> **Records shown**
(* ===== verification/JsRegExp.v ===== *)
(** * JavaScript regular expressions

    The backtracking matcher of ECMA-262 ([RepeatMatcher], [CharacterSet],
    assertions and capture groups) for the constructs the sources use: unit
    characters, the dot, greedy and lazy quantifiers on them, one level of
    capture groups, [^] and [$] without the multiline flag.  A matcher takes a
    continuation, as the standard defines it; a quantified character consumes
    one unit per round, so the repetition is structural on the input. *)

From S2P Require Import Prelude JsString.

Local Open Scope Z_scope.

(** ** Syntax *)

Inductive cls :=
| CUnit (c : Z)   (* a literal unit *)
| CDot.           (* [.]: any unit but a line terminator *)

Inductive regexp :=
| REmpty
| RBol                                                  (* [^] *)
| REol                                                  (* [$] *)
| RCls (k : cls)
| RQuant (k : cls) (min : nat) (max : option nat) (greedy : bool)
| RGroup (i : nat) (r : regexp)                         (* the [i]-th capture group *)
| RSeq (r1 r2 : regexp).

(** The line terminators of ECMA-262: LF, CR, LS, PS. *)
Definition is_line_terminator (c : Z) : bool :=
  (c =? 10) || (c =? 13) || (c =? 8232) || (c =? 8233).

Definition cls_matches (k : cls) (c : Z) : bool :=
  match k with
  | CUnit d => c =? d
  | CDot => negb (is_line_terminator c)
  end.

(** ** Matching *)

(** A match state: how many units were consumed, what is left, and the
    captures made so far (the latest first). *)
Record mstate := MState {
  ms_pos : nat;
  ms_rest : jsstr;
  ms_caps : list (nat * jsstr)
}.

Definition orelse {A} (x : option A) (y : option A) : option A :=
  match x with Some _ => x | None => y end.

(** [RepeatMatcher] on a one-unit atom. *)
Fixpoint repeat_cls (k : cls) (greedy : bool) (caps : list (nat * jsstr))
    (rest : jsstr) (pos : nat) (min : nat) (max : option nat)
    (cont : mstate -> option mstate) {struct rest} : option mstate :=
  match max with
  | Some O => cont (MState pos rest caps)
  | _ =>
      let more :=
        match rest with
        | c :: rest' =>
            if cls_matches k c
            then repeat_cls k greedy caps rest' (S pos) (Nat.pred min)
                   (Nat.pred <$> max) cont
            else None
        | [] => None
        end in
      match min with
      | S _ => more
      | O => if greedy
             then orelse more (cont (MState pos rest caps))
             else orelse (cont (MState pos rest caps)) more
      end
  end.

Fixpoint matcher (r : regexp) (x : mstate) (cont : mstate -> option mstate)
    {struct r} : option mstate :=
  match r with
  | REmpty => cont x
  | RBol => match ms_pos x with O => cont x | S _ => None end
  | REol => match ms_rest x with [] => cont x | _ :: _ => None end
  | RCls k =>
      match ms_rest x with
      | c :: rest' =>
          if cls_matches k c then cont (MState (S (ms_pos x)) rest' (ms_caps x)) else None
      | [] => None
      end
  | RQuant k min max greedy =>
      repeat_cls k greedy (ms_caps x) (ms_rest x) (ms_pos x) min max cont
  | RGroup i r' =>
      matcher r' x (fun y =>
        cont (MState (ms_pos y) (ms_rest y)
                ((i, take (ms_pos y - ms_pos x) (ms_rest x)) :: ms_caps y)))
  | RSeq r1 r2 => matcher r1 x (fun y => matcher r2 y cont)
  end.

(** [r.exec(s)] for a pattern with neither the [g] nor the [y] flag: the first
    position that matches; element 0 of the result is the whole match, element
    [i] the [i]-th group. *)
Definition capture (i : nat) (x : mstate) : option jsstr :=
  match list_find (fun p => fst p = i) (ms_caps x) with
  | Some (_, (_, s)) => Some s
  | None => None
  end.

Fixpoint exec_from (r : regexp) (ngroups : nat) (pos : nat) (s : jsstr)
    {struct s} : option (list (option jsstr)) :=
  match matcher r (MState pos s []) Some with
  | Some y =>
      Some (Some (take (ms_pos y - pos) s) :: ((fun i => capture i y) <$> seq 1 ngroups))
  | None => match s with [] => None | _ :: s' => exec_from r ngroups (S pos) s' end
  end.

Definition exec (r : regexp) (ngroups : nat) (s : jsstr) : option (list (option jsstr)) :=
  exec_from r ngroups 0 s.

(** ** Pattern building blocks *)

(** A run of literal units. *)
Fixpoint RLit (s : jsstr) : regexp :=
  match s with
  | [] => REmpty
  | c :: s' => RSeq (RCls (CUnit c)) (RLit s')
  end.

Definition RLazyPlus (k : cls) : regexp := RQuant k 1 None false.   (* [k+?] *)
Definition ROpt (k : cls) : regexp := RQuant k 0 (Some 1%nat) true. (* [k?] *)
Definition RStar (k : cls) : regexp := RQuant k 0 None true.        (* [k*] *)

(** ** Reference functions *)

(** A string without line terminators, which the dot can cross. *)
Definition lt_free (s : jsstr) : bool := forallb (fun c => negb (is_line_terminator c)) s.

(** The text before and after the first occurrence of [sep]. *)
Fixpoint cut (sep s : jsstr) : option (jsstr * jsstr) :=
  match strip_prefix sep s with
  | Some r => Some ([], r)
  | None =>
      match s with
      | [] => None
      | c :: s' =>
          match cut sep s' with
          | Some (a, r) => Some (c :: a, r)
          | None => None
          end
      end
  end.

(** ** The matcher on literals and quantified dots *)

Lemma orelse_None_r {A} (x : option A) : orelse x None = x.
Proof. by destruct x. Qed.

Lemma lt_free_app a b : lt_free (a ++ b) = lt_free a && lt_free b.
Proof. apply forallb_app. Qed.

Lemma lt_free_cons c s : lt_free (c :: s) = negb (is_line_terminator c) && lt_free s.
Proof. done. Qed.

Lemma matcher_lit p pos rest caps cont :
  matcher (RLit p) (MState pos rest caps) cont =
  match strip_prefix p rest with
  | Some r => cont (MState (pos + length p) r caps)
  | None => None
  end.
Proof.
  revert pos rest. induction p as [|c p IH]; intros pos rest; simpl.
  - by rewrite Nat.add_0_r.
  - destruct rest as [|d rest]; [done|]. simpl.
    rewrite (Z.eqb_sym d c). destruct (c =? d); [|done].
    rewrite IH. by replace (S pos + length p)%nat with (pos + S (length p))%nat by lia.
Qed.

(** [.*$] consumes everything, and only line terminators stop it. *)
Lemma matcher_dot_star_eol pos rest caps cont :
  matcher (RSeq (RStar CDot) REol) (MState pos rest caps) cont =
  if lt_free rest then cont (MState (pos + length rest) [] caps) else None.
Proof.
  revert pos. simpl. induction rest as [|c rest IH]; intros pos; simpl.
  - by rewrite Nat.add_0_r.
  - destruct (negb (is_line_terminator c)); simpl; [|done].
    rewrite IH, orelse_None_r.
    by replace (S pos + length rest)%nat with (pos + S (length rest))%nat by lia.
Qed.

(** A slash in front of [.*$] may be matched by the optional atom or by the
    dot: the outcome is the same. *)
Lemma matcher_opt_slash_tail pos rest caps cont :
  matcher (RSeq (ROpt (CUnit SLASH)) (RSeq (RStar CDot) REol)) (MState pos rest caps) cont =
  if lt_free rest then cont (MState (pos + length rest) [] caps) else None.
Proof.
  change (matcher (RSeq (ROpt (CUnit SLASH)) (RSeq (RStar CDot) REol)) (MState pos rest caps) cont)
    with (repeat_cls (CUnit SLASH) true caps rest pos 0 (Some 1%nat)
            (fun y => matcher (RSeq (RStar CDot) REol) y cont)).
  destruct rest as [|c rest].
  - cbn -[matcher]. by rewrite matcher_dot_star_eol.
  - cbn [repeat_cls cls_matches fmap option_fmap option_map].
    rewrite !matcher_dot_star_eol.
    destruct (Z.eqb_spec c SLASH) as [->|Hne]; [|done].
    assert (repeat_cls (CUnit SLASH) true caps rest (S pos) (Nat.pred 0) (Some (Nat.pred 1))
              (fun y => matcher (RSeq (RStar CDot) REol) y cont)
            = matcher (RSeq (RStar CDot) REol) (MState (S pos) rest caps) cont) as ->
      by by destruct rest.
    rewrite matcher_dot_star_eol, lt_free_cons.
    destruct (lt_free rest); simpl; [|done].
    rewrite <- Nat.add_succ_r. by destruct (cont _).
Qed.

(** [.+?] followed by a continuation that wants [sep] and then nothing but
    dot-crossable text finds the first occurrence of [sep]. *)
Lemma repeat_lazy_dot caps sep (F : nat -> jsstr -> option mstate) cont :
  lt_free sep = true ->
  (forall pos rest, cont (MState pos rest caps) =
     match strip_prefix sep rest with
     | Some r => if lt_free r then F pos r else None
     | None => None
     end) ->
  (forall pos r, is_Some (F pos r)) ->
  forall rest pos,
  repeat_cls CDot false caps rest pos 0 None cont =
  if lt_free rest then
    match cut sep rest with Some (a, r) => F (pos + length a)%nat r | None => None end
  else None.
Proof.
  intros Hsep Hcont HF. induction rest as [|c rest IH]; intros pos.
  - cbn [repeat_cls]. rewrite Hcont, orelse_None_r. simpl.
    destruct (strip_prefix sep []) as [r|] eqn:E; simpl; [|done].
    apply strip_prefix_Some in E. destruct sep; [|done]. simpl in E; subst.
    simpl. by rewrite Nat.add_0_r.
  - cbn [repeat_cls cls_matches]. rewrite Hcont. cbn [cut].
    destruct (strip_prefix sep (c :: rest)) as [r|] eqn:E.
    + apply strip_prefix_Some in E. rewrite E, lt_free_app, Hsep. simpl.
      destruct (lt_free r) eqn:Hr; simpl.
      * rewrite Nat.add_0_r. by destruct (HF pos r) as [y ->].
      * destruct (negb (is_line_terminator c)) eqn:Hc; [|done].
        rewrite IH. destruct (lt_free rest) eqn:Hrest; [|done].
        enough (lt_free (sep ++ r) = true) by (rewrite lt_free_app, Hr in *; by destruct (lt_free sep)).
        by rewrite <- E, lt_free_cons, Hc, Hrest.
    + simpl orelse. rewrite lt_free_cons.
      destruct (negb (is_line_terminator c)) eqn:Hc; simpl; [|done].
      rewrite IH. destruct (lt_free rest); [|done].
      destruct (cut sep rest) as [[a r]|]; [|done]. simpl.
      by rewrite Nat.add_succ_r.
Qed.

(** ** [cut] finds the first occurrence *)

Lemma cut_Some sep s a r : cut sep s = Some (a, r) -> s = a ++ sep ++ r.
Proof.
  revert a r. induction s as [|c s IH]; intros a r; cbn [cut].
  - destruct (strip_prefix sep []) as [r'|] eqn:E; [|done].
    intros [= <- <-]. by apply strip_prefix_Some in E.
  - destruct (strip_prefix sep (c :: s)) as [r'|] eqn:E.
    + intros [= <- <-]. by apply strip_prefix_Some in E.
    + destruct (cut sep s) as [[a' r']|]; [|done]. intros [= <- <-].
      simpl. f_equal. by apply IH.
Qed.

Lemma cut_first sep s a r a' r' :
  cut sep s = Some (a, r) -> s = a' ++ sep ++ r' -> (length a <= length a')%nat.
Proof.
  revert a r a'. induction s as [|c s IH]; intros a r a'; cbn [cut].
  - destruct (strip_prefix sep []) as [r''|]; [|done].
    intros [= <- <-] _. simpl. lia.
  - destruct (strip_prefix sep (c :: s)) as [r''|] eqn:E.
    + intros [= <- <-] _. simpl. lia.
    + destruct (cut sep s) as [[a'' r'']|] eqn:Ec; [|done]. intros [= <- <-] Hs.
      destruct a' as [|d a']; simpl in *.
      * rewrite (proj2 (strip_prefix_Some sep (c :: s) r') Hs) in E. done.
      * simplify_eq. apply le_n_S. by eapply IH.
Qed.

Lemma cut_None sep s : cut sep s = None <-> ~ exists a r, s = a ++ sep ++ r.
Proof.
  split.
  - intros Hc (a & r & Hs). revert a Hc Hs.
    induction s as [|c s IH]; intros a Hc Hs; cbn [cut] in Hc.
    + destruct (strip_prefix sep []) eqn:E; [done|]. destruct a; [|done].
      rewrite (proj2 (strip_prefix_Some sep [] r) Hs) in E. done.
    + destruct (strip_prefix sep (c :: s)) eqn:E; [done|].
      destruct (cut sep s) as [[??]|] eqn:Ec; [done|].
      destruct a as [|d a]; simpl in *.
      * rewrite (proj2 (strip_prefix_Some sep (c :: s) r) Hs) in E. done.
      * simplify_eq. by eapply IH.
  - intros Hn. destruct (cut sep s) as [[a r]|] eqn:E; [|done].
    destruct Hn. exists a, r. by apply cut_Some.
Qed.

(** If the separator starts with a unit that [a] lacks, [cut] skips [a]. *)
Lemma cut_free_prefix c sep a s :
  c ∉ a -> cut (c :: sep) (a ++ s) =
  match cut (c :: sep) s with Some (b, r) => Some (a ++ b, r) | None => None end.
Proof.
  induction a as [|d a IH]; intros Hn; simpl.
  - by destruct (cut (c :: sep) s) as [[??]|].
  - destruct (Z.eqb_spec c d) as [->|?]; [set_solver|].
    rewrite IH by set_solver. by destruct (cut (c :: sep) s) as [[??]|].
Qed.

Lemma cut_same_head c sep s :
  cut (c :: sep) (c :: s) =
  match strip_prefix sep s with
  | Some r => Some ([], r)
  | None => match cut (c :: sep) s with Some (a, r) => Some (c :: a, r) | None => None end
  end.
Proof. cbn [cut strip_prefix]. by rewrite Z.eqb_refl. Qed.

Lemma cut_here sep r : cut sep (sep ++ r) = Some ([], r).
Proof.
  destruct (sep ++ r) eqn:E; cbn [cut];
    by rewrite <- E, strip_prefix_app.
Qed.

> **What you will do**
Write the opening line of the data above and every line after it, exactly, stopping once you have written the line with "(** The line".

> **Answer to this exercise**
(* ===== verification/JsRegExp.v ===== *)
(** * JavaScript regular expressions

    The backtracking matcher of ECMA-262 ([RepeatMatcher], [CharacterSet],
    assertions and capture groups) for the constructs the sources use: unit
    characters, the dot, greedy and lazy quantifiers on them, one level of
    capture groups, [^] and [$] without the multiline flag.  A matcher takes a
    continuation, as the standard defines it; a quantified character consumes
    one unit per round, so the repetition is structural on the input. *)

From S2P Require Import Prelude JsString.

Local Open Scope Z_scope.

(** ** Syntax *)

Inductive cls :=
| CUnit (c : Z)   (* a literal unit *)
| CDot.           (* [.]: any unit but a line terminator *)

Inductive regexp :=
| REmpty
| RBol                                                  (* [^] *)
| REol                                                  (* [$] *)
| RCls (k : cls)
| RQuant (k : cls) (min : nat) (max : option nat) (greedy : bool)
| RGroup (i : nat) (r : regexp)                         (* the [i]-th capture group *)
| RSeq (r1 r2 : regexp).

(** The line terminators of ECMA-262: LF, CR, LS, PS. *)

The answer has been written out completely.